WHAT THIS TASK INVOLVES: Copy out each line in the listing below where the word "Index" appears.

ENTRIES SHOWN:

_____

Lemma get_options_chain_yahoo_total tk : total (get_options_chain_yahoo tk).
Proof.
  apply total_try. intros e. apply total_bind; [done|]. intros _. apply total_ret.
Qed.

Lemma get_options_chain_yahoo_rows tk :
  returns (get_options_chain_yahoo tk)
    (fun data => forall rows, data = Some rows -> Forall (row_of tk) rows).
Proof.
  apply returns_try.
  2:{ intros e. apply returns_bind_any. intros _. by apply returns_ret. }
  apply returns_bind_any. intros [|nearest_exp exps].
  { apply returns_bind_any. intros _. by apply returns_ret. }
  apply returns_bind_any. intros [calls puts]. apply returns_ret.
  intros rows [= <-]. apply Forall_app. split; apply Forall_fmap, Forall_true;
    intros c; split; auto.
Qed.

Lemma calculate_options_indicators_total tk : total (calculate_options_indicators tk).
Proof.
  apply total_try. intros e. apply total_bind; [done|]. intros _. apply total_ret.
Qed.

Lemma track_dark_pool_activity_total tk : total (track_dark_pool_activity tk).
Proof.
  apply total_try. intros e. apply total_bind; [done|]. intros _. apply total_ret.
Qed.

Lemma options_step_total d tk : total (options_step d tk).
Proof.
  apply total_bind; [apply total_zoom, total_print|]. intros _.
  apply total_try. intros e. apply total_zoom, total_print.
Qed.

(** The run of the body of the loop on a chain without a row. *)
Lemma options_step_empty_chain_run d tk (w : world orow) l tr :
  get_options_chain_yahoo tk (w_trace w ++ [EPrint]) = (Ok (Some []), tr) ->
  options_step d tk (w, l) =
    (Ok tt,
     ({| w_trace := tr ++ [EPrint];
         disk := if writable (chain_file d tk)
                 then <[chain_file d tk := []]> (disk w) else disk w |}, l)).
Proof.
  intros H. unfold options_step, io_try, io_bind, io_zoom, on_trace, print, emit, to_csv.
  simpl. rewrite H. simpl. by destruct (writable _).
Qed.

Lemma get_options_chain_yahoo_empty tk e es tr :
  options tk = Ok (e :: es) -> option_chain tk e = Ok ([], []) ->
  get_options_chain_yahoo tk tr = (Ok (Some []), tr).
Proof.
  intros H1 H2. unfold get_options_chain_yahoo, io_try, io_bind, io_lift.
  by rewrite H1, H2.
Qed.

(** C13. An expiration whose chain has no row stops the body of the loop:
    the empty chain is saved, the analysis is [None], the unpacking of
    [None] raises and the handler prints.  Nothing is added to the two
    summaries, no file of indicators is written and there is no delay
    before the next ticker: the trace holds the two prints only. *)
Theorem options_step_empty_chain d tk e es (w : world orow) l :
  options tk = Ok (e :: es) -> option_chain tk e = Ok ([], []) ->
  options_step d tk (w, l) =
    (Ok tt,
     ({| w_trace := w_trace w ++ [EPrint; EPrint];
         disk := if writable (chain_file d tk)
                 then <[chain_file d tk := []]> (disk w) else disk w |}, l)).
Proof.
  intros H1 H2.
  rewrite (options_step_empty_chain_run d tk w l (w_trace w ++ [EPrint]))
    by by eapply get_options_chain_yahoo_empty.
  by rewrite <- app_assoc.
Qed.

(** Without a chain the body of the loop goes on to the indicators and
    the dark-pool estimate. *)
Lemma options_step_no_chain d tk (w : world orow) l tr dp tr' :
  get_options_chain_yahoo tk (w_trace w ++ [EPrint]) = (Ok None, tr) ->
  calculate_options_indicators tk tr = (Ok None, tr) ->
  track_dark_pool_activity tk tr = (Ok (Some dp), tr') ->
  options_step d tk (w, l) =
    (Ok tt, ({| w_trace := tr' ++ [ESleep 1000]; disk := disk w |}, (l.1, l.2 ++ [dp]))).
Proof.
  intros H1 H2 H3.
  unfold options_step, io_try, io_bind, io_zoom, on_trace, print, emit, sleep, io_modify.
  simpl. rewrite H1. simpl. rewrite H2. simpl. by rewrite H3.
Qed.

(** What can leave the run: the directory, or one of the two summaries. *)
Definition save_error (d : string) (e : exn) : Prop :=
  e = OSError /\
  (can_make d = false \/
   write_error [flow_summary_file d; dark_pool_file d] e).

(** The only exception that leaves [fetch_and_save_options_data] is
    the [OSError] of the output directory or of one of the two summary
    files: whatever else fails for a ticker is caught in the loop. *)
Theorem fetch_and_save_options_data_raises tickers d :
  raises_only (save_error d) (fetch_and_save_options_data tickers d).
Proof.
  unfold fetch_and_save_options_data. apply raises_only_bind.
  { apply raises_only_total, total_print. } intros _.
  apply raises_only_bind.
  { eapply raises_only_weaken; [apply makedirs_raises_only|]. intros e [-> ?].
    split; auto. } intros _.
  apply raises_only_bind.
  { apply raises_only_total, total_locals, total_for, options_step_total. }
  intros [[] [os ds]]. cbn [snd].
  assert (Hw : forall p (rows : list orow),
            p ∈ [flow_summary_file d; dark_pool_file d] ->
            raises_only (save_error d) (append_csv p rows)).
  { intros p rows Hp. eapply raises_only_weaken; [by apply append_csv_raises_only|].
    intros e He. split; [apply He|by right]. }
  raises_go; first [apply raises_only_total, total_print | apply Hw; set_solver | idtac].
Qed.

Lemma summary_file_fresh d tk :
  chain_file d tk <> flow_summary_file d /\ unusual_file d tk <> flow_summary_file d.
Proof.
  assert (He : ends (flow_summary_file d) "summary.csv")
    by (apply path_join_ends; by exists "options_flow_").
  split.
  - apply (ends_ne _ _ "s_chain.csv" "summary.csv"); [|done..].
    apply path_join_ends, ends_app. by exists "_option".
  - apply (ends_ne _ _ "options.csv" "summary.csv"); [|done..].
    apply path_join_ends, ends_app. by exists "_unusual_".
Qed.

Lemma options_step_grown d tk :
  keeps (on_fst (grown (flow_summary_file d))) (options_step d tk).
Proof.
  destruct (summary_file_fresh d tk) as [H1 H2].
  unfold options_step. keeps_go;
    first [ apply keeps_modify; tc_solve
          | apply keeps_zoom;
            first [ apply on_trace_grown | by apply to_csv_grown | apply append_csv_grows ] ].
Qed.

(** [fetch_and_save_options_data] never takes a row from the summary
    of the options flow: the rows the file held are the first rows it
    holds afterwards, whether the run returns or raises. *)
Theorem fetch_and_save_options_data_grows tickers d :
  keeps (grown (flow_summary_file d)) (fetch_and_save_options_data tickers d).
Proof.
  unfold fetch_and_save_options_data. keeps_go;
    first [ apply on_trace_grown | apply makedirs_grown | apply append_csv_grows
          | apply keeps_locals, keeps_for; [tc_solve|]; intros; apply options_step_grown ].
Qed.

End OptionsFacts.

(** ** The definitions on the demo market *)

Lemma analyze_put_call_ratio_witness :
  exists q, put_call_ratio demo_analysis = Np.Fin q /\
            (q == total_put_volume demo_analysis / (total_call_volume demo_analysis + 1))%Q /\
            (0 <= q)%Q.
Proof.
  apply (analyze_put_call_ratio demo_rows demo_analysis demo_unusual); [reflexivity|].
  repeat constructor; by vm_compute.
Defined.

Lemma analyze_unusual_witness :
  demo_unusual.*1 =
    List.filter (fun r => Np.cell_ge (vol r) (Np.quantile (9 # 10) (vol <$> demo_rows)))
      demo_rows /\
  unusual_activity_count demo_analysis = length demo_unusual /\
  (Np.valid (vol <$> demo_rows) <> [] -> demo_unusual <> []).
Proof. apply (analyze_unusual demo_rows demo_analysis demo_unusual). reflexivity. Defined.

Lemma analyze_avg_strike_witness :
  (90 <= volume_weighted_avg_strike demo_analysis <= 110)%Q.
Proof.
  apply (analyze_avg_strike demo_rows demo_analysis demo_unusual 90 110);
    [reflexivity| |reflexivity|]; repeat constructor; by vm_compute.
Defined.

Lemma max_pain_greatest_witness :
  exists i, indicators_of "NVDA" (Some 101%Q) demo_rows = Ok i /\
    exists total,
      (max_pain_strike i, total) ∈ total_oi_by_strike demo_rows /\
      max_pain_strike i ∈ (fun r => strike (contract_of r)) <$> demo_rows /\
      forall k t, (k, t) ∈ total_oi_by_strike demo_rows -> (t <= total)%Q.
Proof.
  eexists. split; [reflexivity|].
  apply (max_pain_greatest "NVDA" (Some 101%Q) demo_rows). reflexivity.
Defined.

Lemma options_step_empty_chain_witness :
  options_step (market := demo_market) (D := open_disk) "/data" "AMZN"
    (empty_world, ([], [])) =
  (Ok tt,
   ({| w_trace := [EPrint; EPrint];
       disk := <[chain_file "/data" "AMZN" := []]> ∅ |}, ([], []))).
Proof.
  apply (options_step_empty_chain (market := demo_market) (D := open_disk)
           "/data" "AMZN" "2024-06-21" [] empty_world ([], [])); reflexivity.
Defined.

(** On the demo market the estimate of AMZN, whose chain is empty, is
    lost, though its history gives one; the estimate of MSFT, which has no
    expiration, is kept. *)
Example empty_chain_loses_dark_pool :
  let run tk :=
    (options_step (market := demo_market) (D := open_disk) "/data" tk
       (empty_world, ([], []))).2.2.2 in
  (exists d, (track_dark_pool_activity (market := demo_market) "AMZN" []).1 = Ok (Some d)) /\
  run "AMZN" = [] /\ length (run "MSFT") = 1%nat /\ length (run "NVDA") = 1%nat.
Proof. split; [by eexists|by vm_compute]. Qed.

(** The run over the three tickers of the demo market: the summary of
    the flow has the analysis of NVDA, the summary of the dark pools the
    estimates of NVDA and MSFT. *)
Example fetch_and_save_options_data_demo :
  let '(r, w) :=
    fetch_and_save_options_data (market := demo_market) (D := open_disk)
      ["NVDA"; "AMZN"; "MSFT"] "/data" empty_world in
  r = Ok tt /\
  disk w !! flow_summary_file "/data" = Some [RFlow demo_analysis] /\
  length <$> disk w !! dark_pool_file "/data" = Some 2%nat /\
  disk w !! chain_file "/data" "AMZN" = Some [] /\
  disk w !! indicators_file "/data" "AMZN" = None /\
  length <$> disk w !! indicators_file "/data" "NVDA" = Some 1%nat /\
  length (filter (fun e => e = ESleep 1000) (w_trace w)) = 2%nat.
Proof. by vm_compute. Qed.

_____

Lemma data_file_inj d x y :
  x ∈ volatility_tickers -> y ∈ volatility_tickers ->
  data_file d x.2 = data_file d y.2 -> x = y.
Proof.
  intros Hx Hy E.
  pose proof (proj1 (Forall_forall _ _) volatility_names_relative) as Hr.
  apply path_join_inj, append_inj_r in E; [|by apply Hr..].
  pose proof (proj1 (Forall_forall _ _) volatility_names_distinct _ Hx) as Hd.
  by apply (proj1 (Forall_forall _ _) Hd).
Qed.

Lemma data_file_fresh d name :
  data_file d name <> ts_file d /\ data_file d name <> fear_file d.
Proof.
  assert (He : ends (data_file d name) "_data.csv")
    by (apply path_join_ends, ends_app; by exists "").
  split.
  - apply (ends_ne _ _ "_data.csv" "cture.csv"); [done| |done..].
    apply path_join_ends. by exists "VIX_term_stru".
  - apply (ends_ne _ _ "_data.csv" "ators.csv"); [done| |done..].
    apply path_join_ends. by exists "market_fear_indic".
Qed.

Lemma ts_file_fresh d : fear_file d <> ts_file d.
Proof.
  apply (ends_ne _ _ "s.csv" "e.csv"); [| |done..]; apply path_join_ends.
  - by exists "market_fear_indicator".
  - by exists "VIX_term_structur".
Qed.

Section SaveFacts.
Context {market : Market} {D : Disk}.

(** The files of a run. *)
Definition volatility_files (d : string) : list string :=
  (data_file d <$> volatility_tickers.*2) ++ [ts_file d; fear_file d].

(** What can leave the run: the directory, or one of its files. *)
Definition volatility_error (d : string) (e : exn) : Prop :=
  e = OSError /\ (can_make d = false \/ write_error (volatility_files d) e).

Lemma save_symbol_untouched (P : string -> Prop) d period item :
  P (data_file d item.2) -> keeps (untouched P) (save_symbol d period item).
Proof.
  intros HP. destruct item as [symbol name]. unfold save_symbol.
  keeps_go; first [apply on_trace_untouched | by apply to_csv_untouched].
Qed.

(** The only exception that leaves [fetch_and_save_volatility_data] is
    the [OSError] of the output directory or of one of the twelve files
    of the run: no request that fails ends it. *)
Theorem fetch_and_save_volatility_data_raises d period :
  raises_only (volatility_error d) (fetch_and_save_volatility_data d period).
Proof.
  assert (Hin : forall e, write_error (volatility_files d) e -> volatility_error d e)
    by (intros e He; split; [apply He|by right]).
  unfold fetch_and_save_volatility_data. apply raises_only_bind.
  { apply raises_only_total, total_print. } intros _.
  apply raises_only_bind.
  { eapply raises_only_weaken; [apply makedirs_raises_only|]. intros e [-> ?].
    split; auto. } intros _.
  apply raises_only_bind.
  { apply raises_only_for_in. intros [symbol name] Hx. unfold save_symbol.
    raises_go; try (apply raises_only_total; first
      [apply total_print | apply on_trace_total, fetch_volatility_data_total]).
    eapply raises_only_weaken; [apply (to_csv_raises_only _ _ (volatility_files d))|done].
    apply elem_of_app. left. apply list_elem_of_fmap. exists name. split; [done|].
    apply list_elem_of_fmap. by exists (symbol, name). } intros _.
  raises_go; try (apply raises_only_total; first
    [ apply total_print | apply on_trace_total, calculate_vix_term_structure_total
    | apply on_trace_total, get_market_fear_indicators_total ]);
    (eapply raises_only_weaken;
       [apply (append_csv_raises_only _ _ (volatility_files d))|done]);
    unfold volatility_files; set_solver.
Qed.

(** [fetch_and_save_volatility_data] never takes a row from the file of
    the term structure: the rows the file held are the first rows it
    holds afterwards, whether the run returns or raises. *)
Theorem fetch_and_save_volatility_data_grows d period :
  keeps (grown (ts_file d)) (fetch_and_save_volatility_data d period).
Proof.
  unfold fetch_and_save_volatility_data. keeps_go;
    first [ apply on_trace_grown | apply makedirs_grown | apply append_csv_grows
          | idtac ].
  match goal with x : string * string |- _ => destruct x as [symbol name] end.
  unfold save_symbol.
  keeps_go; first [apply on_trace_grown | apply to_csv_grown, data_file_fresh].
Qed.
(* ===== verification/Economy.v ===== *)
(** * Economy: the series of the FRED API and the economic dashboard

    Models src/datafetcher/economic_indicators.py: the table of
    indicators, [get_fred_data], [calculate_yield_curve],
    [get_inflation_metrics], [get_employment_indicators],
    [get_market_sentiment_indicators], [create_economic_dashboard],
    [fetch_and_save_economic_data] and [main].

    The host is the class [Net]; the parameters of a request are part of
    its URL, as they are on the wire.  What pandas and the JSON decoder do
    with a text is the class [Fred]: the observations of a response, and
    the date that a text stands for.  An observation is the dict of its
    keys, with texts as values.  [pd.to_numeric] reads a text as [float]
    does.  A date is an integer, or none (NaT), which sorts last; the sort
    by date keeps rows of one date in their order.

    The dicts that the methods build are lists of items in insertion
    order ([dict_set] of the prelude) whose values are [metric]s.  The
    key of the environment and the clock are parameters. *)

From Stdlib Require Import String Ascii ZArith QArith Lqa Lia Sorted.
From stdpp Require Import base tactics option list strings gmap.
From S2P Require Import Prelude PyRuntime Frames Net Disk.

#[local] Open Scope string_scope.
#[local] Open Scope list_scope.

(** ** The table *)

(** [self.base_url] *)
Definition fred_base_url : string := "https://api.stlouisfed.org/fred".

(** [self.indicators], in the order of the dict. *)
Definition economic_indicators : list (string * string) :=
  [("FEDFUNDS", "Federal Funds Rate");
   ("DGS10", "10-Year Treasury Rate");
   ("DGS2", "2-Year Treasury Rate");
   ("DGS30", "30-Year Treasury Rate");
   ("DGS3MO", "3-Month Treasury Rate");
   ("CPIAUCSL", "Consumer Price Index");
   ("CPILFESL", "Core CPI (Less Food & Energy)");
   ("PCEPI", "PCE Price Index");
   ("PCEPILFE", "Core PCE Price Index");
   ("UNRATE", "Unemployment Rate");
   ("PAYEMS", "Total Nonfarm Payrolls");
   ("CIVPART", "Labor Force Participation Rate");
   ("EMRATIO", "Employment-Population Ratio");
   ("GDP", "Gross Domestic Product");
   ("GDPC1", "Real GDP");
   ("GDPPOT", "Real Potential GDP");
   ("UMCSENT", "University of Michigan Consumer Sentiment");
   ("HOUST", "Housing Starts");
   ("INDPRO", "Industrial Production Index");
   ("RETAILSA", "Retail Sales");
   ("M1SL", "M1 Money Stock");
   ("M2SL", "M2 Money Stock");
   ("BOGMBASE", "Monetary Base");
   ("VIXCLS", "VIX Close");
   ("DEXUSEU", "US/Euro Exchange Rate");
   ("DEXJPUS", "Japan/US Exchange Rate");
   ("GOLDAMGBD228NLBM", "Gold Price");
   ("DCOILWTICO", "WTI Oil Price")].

_____

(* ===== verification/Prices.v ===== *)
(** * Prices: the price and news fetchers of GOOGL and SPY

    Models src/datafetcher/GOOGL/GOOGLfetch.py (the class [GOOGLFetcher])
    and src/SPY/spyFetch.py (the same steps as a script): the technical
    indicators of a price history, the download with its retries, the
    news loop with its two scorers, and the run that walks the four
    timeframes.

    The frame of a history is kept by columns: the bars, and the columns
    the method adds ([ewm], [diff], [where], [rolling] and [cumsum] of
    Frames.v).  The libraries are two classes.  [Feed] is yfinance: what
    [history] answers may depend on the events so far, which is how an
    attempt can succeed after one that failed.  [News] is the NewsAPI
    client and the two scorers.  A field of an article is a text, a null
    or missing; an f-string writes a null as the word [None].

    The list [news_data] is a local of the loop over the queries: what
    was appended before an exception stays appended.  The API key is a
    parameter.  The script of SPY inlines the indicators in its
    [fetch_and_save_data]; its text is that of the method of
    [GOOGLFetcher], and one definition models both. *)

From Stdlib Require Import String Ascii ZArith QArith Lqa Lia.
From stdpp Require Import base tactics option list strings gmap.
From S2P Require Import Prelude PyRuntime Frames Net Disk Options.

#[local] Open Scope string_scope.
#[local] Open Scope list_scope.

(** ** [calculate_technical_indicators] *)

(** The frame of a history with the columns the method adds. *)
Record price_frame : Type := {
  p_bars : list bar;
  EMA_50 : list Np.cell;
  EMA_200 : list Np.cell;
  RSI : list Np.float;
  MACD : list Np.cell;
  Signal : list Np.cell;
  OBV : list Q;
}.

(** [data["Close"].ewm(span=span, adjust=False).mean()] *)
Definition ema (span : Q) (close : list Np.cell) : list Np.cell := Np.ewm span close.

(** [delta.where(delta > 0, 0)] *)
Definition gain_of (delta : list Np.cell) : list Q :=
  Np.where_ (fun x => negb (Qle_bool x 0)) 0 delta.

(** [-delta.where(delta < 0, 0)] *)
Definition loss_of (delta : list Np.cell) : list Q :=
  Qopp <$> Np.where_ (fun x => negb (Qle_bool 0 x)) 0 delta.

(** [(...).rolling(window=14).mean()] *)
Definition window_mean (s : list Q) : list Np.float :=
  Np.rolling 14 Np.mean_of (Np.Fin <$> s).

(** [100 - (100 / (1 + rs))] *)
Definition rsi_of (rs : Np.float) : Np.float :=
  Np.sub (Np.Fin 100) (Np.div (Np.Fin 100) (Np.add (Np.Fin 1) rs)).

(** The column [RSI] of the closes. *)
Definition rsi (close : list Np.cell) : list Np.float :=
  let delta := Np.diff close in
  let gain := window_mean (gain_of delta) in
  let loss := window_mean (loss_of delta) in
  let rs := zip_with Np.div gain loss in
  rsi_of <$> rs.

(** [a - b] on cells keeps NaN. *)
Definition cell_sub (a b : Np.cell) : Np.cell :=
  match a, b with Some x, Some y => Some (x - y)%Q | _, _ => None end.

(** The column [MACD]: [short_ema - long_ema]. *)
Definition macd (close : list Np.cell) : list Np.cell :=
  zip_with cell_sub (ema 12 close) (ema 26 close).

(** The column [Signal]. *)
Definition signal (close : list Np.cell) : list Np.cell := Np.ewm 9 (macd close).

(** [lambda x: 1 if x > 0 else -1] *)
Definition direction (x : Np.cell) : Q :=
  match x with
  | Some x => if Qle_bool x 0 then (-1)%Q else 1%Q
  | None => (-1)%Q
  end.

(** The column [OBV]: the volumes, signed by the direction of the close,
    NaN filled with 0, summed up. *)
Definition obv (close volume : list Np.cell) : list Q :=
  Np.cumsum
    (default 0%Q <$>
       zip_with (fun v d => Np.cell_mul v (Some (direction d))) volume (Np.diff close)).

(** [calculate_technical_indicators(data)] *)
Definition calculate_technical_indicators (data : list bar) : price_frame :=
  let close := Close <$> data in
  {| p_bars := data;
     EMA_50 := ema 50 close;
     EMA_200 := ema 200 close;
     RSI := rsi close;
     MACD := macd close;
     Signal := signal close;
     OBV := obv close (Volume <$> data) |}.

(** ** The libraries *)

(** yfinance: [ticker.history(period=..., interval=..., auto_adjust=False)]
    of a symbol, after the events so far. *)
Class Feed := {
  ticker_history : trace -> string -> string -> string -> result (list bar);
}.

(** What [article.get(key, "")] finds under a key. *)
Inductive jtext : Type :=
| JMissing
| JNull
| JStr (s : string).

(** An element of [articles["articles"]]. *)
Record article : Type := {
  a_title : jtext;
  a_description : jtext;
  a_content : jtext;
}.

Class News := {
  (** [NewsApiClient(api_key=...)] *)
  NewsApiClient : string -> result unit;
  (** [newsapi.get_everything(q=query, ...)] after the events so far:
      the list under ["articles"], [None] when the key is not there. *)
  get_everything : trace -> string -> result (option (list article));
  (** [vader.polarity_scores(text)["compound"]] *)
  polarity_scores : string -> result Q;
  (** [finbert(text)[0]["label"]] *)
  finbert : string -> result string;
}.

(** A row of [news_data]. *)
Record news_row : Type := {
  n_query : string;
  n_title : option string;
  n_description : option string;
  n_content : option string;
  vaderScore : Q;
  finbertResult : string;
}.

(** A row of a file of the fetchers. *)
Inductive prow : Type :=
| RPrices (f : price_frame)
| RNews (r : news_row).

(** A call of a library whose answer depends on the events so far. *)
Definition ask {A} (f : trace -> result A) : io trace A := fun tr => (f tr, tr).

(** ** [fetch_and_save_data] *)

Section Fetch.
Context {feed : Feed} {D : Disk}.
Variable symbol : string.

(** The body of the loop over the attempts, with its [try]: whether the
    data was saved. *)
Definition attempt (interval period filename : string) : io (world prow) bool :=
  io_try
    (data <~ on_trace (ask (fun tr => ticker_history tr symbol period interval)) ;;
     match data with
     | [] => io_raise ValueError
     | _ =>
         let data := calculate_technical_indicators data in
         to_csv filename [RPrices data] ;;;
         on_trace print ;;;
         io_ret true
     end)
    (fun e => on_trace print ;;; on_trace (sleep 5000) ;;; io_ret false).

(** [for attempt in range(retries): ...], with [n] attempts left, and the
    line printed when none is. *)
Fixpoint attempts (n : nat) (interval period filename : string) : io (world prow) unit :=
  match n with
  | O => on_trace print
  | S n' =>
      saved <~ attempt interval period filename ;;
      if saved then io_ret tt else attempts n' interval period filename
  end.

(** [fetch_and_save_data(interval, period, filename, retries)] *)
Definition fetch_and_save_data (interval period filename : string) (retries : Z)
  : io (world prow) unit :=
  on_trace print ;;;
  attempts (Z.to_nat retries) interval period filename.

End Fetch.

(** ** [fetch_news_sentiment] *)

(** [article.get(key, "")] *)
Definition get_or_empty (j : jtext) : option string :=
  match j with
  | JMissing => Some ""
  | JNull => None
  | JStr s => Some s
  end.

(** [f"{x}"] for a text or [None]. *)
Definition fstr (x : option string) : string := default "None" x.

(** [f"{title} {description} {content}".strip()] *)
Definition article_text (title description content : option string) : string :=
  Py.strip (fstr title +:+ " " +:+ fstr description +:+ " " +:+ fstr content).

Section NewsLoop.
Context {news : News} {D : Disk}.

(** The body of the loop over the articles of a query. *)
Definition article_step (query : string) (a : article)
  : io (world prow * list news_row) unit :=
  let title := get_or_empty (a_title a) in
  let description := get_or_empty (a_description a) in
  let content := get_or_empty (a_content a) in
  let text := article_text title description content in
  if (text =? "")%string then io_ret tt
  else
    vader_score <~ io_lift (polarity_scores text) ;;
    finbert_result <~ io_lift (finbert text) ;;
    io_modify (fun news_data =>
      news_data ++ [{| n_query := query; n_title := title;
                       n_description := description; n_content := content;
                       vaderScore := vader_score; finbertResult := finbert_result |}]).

_____

RESULT OF THIS TASK:
   ("CPIAUCSL", "Consumer Price Index");
   ("PCEPI", "PCE Price Index");
   ("PCEPILFE", "Core PCE Price Index");
   ("INDPRO", "Industrial Production Index");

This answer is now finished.